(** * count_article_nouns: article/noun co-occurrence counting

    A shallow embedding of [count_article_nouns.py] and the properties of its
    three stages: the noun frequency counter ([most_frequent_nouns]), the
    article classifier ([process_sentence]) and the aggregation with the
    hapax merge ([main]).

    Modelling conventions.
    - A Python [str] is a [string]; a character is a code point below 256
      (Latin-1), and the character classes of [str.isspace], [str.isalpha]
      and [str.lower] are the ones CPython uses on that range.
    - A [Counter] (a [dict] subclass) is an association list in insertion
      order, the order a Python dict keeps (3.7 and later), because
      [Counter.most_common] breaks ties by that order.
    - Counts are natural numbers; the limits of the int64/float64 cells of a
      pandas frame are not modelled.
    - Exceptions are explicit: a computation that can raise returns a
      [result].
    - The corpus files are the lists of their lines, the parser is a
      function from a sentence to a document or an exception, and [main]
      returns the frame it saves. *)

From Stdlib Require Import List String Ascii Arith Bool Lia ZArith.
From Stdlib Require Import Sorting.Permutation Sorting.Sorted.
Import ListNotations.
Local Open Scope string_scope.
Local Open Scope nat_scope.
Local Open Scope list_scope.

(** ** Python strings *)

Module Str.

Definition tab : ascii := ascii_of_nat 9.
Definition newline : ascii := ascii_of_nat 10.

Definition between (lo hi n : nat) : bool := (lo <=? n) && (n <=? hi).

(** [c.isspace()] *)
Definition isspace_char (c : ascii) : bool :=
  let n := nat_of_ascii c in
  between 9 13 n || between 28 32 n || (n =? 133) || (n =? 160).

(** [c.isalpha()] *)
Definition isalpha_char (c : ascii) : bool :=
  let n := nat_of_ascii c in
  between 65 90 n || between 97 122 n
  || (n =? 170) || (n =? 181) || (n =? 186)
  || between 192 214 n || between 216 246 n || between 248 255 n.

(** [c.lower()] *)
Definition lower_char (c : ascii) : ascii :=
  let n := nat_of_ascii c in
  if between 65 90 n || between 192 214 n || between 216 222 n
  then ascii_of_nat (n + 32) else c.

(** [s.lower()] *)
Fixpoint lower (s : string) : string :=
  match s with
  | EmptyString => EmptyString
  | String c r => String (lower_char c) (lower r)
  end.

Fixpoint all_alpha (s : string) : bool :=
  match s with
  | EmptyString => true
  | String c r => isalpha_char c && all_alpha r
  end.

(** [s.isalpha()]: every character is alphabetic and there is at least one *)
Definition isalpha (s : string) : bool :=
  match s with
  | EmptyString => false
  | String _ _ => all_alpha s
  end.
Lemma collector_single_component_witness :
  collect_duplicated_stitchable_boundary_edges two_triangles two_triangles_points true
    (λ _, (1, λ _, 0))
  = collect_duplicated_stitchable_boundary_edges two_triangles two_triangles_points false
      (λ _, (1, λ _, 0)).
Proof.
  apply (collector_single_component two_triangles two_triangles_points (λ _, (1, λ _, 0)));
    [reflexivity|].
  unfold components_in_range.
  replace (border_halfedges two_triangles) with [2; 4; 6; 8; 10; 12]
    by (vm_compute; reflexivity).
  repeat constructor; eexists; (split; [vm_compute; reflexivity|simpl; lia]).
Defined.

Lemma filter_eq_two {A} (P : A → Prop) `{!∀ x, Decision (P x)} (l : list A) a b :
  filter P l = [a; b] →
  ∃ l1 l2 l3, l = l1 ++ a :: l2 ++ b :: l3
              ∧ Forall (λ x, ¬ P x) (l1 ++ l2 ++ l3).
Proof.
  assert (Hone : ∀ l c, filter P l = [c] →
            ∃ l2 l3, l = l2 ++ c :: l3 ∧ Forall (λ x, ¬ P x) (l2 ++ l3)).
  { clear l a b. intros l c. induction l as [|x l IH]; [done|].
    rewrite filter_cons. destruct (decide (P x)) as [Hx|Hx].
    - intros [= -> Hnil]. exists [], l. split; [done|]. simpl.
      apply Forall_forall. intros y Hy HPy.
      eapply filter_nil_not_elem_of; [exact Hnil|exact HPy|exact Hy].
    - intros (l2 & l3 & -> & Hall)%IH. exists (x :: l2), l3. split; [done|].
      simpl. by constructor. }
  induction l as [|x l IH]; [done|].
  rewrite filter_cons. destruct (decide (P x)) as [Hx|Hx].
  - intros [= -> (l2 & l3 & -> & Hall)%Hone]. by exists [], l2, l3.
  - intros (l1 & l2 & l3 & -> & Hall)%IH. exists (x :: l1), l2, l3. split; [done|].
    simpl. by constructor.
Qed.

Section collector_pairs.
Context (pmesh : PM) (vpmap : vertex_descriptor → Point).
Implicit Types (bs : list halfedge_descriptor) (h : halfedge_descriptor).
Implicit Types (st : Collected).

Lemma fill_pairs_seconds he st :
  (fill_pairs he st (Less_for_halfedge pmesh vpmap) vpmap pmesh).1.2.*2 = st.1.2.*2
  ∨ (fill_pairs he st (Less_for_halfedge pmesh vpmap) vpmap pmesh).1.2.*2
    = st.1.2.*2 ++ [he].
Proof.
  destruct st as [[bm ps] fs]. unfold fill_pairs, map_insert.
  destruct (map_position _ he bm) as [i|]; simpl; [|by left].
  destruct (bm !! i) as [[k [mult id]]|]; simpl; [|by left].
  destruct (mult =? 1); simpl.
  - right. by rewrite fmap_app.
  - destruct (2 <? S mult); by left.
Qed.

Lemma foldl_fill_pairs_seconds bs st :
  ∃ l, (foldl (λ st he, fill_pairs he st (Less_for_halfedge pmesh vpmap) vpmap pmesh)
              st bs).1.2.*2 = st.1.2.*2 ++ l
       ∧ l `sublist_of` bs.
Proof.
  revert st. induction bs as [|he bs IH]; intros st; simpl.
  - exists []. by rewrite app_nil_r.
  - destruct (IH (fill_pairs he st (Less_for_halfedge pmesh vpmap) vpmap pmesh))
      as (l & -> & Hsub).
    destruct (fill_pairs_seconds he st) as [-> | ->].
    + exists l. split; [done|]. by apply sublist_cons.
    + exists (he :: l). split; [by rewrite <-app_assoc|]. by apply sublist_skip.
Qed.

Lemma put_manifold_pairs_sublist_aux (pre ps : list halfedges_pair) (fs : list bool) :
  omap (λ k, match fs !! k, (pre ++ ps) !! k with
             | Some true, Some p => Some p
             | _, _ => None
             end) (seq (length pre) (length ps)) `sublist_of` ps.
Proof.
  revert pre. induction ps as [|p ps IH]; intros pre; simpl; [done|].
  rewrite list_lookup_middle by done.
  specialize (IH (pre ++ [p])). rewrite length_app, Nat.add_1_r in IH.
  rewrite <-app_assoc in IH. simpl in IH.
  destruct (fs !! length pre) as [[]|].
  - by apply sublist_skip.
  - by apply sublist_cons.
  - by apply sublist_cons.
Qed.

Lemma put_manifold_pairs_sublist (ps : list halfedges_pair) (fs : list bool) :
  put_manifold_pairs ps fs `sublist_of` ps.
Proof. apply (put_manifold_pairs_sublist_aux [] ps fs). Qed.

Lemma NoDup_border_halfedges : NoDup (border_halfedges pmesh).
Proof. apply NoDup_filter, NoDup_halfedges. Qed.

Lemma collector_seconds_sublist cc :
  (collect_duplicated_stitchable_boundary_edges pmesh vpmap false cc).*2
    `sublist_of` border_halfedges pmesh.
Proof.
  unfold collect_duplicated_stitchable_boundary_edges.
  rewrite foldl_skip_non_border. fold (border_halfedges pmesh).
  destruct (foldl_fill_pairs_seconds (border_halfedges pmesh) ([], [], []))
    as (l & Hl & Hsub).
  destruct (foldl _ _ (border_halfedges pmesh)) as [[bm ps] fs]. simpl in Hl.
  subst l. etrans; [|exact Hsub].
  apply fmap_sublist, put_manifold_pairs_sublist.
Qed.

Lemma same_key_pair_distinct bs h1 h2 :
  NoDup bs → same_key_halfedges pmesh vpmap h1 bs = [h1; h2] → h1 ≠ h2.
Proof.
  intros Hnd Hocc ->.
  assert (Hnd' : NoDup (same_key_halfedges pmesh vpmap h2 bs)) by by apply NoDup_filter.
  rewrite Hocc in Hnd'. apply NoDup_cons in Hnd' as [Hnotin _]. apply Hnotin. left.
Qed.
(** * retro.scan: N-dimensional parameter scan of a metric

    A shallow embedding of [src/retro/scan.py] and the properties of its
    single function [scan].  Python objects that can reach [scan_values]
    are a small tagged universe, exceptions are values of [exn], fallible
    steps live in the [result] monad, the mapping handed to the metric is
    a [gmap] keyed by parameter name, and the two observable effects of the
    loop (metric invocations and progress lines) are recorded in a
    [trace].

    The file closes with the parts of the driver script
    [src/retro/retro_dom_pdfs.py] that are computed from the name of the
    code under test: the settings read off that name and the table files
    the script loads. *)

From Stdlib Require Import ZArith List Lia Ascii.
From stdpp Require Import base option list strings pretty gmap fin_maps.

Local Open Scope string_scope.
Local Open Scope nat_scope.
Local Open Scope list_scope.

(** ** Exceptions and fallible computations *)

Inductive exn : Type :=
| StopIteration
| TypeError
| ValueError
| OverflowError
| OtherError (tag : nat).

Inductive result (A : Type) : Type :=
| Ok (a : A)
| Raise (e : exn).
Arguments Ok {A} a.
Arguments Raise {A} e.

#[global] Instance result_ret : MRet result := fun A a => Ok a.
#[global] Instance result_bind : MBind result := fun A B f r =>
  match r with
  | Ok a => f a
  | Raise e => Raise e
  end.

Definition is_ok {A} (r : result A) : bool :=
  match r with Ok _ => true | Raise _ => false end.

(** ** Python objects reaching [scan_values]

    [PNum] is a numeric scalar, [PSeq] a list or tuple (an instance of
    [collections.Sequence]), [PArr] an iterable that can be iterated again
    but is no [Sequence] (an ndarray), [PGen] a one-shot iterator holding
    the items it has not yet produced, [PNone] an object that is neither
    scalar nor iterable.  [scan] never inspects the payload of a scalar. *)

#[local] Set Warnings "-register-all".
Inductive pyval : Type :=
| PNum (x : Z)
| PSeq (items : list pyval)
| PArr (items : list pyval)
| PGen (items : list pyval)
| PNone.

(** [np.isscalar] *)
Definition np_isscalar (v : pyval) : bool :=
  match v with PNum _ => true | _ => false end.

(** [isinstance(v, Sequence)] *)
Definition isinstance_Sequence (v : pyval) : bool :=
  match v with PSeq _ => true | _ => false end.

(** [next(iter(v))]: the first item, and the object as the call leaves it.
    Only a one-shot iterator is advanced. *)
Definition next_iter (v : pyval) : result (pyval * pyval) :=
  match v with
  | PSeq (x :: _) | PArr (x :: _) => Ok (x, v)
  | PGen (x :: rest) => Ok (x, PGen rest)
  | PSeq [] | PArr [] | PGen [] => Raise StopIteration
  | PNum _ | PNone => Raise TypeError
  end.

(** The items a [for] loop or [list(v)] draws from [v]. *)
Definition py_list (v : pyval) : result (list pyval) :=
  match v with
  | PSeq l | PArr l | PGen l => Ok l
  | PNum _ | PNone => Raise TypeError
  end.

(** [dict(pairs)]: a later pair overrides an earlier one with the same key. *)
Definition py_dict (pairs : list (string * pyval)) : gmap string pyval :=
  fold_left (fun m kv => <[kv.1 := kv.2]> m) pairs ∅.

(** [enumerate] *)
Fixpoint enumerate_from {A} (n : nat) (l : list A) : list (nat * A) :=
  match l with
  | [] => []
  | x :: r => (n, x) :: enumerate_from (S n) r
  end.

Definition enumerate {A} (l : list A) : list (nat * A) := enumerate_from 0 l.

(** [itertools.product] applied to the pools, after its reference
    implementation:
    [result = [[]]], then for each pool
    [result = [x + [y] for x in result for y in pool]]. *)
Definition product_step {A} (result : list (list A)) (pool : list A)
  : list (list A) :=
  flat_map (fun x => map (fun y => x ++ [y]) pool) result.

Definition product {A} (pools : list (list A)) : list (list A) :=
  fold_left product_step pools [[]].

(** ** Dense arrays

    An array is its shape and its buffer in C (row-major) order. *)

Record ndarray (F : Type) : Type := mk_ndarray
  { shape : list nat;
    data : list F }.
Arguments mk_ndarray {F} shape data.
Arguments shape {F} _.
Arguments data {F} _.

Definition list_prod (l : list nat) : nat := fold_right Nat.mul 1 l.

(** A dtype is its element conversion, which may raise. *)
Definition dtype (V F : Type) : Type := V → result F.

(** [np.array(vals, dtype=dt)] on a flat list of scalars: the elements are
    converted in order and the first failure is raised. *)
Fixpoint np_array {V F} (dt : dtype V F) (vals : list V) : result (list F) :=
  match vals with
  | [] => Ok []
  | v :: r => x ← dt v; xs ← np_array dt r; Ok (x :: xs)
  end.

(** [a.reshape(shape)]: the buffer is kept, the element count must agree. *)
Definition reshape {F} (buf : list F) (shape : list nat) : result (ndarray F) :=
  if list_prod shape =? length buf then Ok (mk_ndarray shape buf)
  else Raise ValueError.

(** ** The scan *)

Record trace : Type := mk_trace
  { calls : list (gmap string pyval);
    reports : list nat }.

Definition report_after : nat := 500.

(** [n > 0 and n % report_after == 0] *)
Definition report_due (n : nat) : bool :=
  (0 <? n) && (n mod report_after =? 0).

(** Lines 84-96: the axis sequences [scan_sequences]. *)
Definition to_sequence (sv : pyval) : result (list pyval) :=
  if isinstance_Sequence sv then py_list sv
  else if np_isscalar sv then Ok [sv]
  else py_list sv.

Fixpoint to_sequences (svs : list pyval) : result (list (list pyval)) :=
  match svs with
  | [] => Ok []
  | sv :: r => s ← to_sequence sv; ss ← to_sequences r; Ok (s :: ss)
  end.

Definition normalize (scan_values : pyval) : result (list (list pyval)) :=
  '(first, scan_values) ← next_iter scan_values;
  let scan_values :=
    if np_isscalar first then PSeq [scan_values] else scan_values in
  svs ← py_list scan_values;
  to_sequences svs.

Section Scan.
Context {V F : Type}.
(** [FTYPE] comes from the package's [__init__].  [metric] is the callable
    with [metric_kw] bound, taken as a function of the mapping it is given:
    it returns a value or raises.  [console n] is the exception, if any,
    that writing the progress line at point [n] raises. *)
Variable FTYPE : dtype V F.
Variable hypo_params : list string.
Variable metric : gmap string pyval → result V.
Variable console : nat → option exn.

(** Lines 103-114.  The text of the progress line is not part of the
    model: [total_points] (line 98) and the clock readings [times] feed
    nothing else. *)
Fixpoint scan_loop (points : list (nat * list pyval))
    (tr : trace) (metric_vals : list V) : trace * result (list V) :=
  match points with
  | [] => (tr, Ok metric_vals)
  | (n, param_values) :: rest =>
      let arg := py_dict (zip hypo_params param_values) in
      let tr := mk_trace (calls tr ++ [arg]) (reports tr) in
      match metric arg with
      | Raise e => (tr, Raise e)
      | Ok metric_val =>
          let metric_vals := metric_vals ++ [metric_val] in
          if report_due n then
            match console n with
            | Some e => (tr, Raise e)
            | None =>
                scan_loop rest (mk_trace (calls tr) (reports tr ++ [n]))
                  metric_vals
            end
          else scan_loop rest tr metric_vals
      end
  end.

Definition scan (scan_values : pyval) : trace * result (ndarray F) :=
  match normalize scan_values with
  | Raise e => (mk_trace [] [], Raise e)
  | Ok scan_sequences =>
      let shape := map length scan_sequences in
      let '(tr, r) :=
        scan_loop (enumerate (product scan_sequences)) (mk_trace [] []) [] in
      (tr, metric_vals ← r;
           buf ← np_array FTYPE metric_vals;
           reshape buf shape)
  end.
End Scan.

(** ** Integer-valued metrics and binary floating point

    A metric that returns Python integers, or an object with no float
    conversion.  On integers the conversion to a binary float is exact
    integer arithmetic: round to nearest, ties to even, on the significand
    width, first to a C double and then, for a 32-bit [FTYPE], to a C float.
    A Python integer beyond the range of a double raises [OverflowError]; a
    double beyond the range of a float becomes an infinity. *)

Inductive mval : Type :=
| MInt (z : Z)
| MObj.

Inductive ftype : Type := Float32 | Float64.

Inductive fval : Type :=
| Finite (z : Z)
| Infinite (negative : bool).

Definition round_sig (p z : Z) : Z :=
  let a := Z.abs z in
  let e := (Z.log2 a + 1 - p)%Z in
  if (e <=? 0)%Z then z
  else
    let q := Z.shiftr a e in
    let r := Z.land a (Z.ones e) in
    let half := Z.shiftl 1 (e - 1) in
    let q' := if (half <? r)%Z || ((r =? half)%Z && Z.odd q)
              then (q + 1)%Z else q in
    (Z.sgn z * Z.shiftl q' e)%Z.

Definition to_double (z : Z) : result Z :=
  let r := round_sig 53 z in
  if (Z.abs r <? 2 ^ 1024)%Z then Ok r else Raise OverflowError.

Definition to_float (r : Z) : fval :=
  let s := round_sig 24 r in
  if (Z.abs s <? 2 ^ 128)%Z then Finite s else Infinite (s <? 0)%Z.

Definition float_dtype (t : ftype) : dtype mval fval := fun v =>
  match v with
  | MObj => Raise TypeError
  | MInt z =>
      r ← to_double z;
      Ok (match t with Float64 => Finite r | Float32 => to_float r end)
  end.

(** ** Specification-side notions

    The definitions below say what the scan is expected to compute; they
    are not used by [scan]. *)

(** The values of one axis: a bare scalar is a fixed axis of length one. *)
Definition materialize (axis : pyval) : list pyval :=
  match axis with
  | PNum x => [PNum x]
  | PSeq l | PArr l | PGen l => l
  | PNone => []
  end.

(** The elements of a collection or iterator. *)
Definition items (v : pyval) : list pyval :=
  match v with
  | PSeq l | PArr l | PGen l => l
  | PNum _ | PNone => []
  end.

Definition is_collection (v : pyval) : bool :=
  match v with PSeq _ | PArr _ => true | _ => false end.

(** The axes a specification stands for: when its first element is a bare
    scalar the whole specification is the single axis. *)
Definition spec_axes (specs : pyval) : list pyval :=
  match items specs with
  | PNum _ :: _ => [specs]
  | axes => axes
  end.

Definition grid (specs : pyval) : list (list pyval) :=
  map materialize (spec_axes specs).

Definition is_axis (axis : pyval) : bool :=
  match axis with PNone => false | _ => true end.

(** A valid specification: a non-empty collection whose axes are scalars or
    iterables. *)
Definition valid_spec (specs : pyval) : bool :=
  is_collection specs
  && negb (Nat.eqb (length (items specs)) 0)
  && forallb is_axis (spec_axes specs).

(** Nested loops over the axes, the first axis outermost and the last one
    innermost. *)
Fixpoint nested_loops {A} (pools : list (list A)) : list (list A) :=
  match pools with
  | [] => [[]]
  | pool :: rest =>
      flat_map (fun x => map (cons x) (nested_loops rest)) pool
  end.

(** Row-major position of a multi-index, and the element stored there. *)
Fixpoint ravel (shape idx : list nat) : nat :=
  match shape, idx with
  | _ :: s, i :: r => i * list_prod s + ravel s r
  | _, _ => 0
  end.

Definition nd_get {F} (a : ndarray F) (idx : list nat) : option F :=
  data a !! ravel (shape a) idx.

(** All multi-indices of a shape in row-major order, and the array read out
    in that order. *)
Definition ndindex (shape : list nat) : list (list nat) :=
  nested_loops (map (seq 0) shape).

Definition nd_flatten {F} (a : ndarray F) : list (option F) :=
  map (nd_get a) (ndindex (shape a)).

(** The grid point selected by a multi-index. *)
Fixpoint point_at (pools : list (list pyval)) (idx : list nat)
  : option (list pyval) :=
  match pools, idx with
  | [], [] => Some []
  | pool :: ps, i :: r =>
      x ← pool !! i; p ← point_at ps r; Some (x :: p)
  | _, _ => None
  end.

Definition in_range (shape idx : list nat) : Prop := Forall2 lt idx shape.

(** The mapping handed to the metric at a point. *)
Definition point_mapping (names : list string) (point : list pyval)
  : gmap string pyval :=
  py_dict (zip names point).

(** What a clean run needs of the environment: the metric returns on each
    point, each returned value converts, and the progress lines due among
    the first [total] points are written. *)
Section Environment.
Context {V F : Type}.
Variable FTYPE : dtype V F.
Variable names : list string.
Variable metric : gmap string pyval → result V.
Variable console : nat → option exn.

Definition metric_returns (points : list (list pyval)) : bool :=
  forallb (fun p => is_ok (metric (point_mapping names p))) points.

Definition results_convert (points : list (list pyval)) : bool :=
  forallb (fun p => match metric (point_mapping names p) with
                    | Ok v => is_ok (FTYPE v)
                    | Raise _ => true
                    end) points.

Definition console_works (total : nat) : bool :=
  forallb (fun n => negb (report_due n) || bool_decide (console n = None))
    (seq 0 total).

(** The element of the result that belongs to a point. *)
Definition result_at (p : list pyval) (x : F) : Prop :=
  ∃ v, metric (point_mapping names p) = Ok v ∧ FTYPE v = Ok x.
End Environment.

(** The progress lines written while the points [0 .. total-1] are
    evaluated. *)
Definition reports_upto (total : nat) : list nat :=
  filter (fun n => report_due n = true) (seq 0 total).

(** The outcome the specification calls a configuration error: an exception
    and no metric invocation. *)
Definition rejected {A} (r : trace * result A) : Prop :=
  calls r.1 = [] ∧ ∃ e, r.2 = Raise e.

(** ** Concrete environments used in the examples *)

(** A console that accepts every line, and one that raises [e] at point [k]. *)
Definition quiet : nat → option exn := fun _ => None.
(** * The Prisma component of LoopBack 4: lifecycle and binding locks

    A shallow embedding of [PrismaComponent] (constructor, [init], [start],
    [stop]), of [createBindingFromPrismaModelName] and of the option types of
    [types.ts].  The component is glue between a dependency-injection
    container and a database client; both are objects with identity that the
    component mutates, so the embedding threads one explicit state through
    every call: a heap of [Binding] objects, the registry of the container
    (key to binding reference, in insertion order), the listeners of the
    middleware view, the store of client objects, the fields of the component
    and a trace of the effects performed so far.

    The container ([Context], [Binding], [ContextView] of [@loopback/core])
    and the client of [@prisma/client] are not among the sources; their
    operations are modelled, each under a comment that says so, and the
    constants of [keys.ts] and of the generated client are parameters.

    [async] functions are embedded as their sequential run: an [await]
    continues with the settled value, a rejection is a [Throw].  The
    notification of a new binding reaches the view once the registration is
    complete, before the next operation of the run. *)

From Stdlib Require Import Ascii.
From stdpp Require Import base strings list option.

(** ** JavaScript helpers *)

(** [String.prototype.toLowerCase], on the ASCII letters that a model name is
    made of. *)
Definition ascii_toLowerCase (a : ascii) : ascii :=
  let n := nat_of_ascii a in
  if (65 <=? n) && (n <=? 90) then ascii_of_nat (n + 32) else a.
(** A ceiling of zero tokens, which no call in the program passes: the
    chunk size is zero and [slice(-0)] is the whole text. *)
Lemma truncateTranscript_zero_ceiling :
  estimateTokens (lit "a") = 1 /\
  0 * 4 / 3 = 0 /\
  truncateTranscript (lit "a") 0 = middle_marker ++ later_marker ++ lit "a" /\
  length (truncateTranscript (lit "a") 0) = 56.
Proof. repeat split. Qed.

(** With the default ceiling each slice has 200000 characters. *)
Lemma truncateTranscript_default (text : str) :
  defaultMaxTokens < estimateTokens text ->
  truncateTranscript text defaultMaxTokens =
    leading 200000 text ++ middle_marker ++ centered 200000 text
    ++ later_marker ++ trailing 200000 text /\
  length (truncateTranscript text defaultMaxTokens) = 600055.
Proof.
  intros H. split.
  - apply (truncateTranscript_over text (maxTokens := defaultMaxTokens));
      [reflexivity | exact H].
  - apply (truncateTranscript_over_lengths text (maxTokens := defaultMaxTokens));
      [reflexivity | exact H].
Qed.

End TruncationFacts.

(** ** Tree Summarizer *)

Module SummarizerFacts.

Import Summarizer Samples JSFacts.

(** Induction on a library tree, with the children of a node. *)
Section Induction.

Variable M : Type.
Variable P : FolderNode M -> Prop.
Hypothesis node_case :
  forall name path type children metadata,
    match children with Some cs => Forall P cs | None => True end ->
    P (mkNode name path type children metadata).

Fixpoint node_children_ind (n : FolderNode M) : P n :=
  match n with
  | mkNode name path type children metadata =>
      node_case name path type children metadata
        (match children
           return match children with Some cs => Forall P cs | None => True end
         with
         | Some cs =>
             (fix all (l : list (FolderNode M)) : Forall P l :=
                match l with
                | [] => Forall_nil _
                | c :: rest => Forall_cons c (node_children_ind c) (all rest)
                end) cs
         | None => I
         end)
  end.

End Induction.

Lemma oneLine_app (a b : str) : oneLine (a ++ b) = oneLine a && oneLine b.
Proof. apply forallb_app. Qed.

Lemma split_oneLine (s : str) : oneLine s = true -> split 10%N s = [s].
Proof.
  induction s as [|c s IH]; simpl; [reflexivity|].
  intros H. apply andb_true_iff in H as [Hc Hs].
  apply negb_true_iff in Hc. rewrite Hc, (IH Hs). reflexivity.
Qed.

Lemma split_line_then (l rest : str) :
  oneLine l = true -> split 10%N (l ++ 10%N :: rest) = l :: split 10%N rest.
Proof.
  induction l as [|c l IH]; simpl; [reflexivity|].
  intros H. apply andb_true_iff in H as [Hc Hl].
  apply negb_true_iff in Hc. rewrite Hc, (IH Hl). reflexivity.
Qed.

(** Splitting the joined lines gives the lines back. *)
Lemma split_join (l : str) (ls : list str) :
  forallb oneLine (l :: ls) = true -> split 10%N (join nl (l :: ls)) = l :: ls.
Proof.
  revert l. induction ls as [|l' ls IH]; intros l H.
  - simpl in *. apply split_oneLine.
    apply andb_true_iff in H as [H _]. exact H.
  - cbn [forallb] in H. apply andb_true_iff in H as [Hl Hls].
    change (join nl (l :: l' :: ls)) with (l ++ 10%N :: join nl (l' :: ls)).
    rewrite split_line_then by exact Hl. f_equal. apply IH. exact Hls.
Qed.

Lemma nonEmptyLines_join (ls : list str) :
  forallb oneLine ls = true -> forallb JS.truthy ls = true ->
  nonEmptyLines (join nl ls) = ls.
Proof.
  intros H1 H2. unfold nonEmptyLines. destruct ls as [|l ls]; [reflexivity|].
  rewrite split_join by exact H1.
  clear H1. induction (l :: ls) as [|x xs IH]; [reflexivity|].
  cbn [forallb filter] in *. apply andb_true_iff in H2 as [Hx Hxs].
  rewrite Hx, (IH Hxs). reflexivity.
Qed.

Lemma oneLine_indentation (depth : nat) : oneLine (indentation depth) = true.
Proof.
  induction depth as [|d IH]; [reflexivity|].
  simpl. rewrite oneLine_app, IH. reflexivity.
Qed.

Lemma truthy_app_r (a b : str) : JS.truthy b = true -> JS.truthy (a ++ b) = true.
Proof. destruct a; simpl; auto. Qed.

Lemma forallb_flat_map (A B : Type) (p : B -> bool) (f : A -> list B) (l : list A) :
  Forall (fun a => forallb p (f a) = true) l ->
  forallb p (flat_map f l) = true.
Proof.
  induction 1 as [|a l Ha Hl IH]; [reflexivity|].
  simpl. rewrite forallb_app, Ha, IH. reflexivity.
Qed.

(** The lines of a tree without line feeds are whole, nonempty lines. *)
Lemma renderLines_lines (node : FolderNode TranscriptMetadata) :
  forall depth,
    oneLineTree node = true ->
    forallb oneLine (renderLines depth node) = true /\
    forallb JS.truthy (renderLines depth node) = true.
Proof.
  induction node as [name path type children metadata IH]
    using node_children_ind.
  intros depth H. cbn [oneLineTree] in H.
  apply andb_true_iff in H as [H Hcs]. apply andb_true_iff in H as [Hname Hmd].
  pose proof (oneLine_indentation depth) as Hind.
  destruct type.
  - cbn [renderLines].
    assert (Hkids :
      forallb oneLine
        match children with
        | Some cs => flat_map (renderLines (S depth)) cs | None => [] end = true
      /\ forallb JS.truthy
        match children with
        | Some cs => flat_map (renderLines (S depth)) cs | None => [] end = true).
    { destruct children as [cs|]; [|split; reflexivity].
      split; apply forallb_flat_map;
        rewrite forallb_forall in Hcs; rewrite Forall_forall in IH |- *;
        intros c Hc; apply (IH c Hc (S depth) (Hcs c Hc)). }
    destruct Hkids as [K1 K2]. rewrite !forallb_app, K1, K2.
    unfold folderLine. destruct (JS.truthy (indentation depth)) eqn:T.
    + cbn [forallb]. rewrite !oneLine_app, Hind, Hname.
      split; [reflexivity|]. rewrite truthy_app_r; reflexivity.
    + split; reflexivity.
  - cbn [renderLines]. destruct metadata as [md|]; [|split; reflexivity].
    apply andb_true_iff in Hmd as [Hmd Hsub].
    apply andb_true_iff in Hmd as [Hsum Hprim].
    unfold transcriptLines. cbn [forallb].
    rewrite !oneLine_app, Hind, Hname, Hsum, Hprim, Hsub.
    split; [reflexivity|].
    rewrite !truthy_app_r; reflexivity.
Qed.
• • • •
## Your goal
Restate word for word the lines above, beginning at the first one and ending at the line that carries "- A Python [str]".

## Reply to the exercise
(** * count_article_nouns: article/noun co-occurrence counting

    A shallow embedding of [count_article_nouns.py] and the properties of its
    three stages: the noun frequency counter ([most_frequent_nouns]), the
    article classifier ([process_sentence]) and the aggregation with the
    hapax merge ([main]).

    Modelling conventions.
    - A Python [str] is a [string]; a character is a code point below 256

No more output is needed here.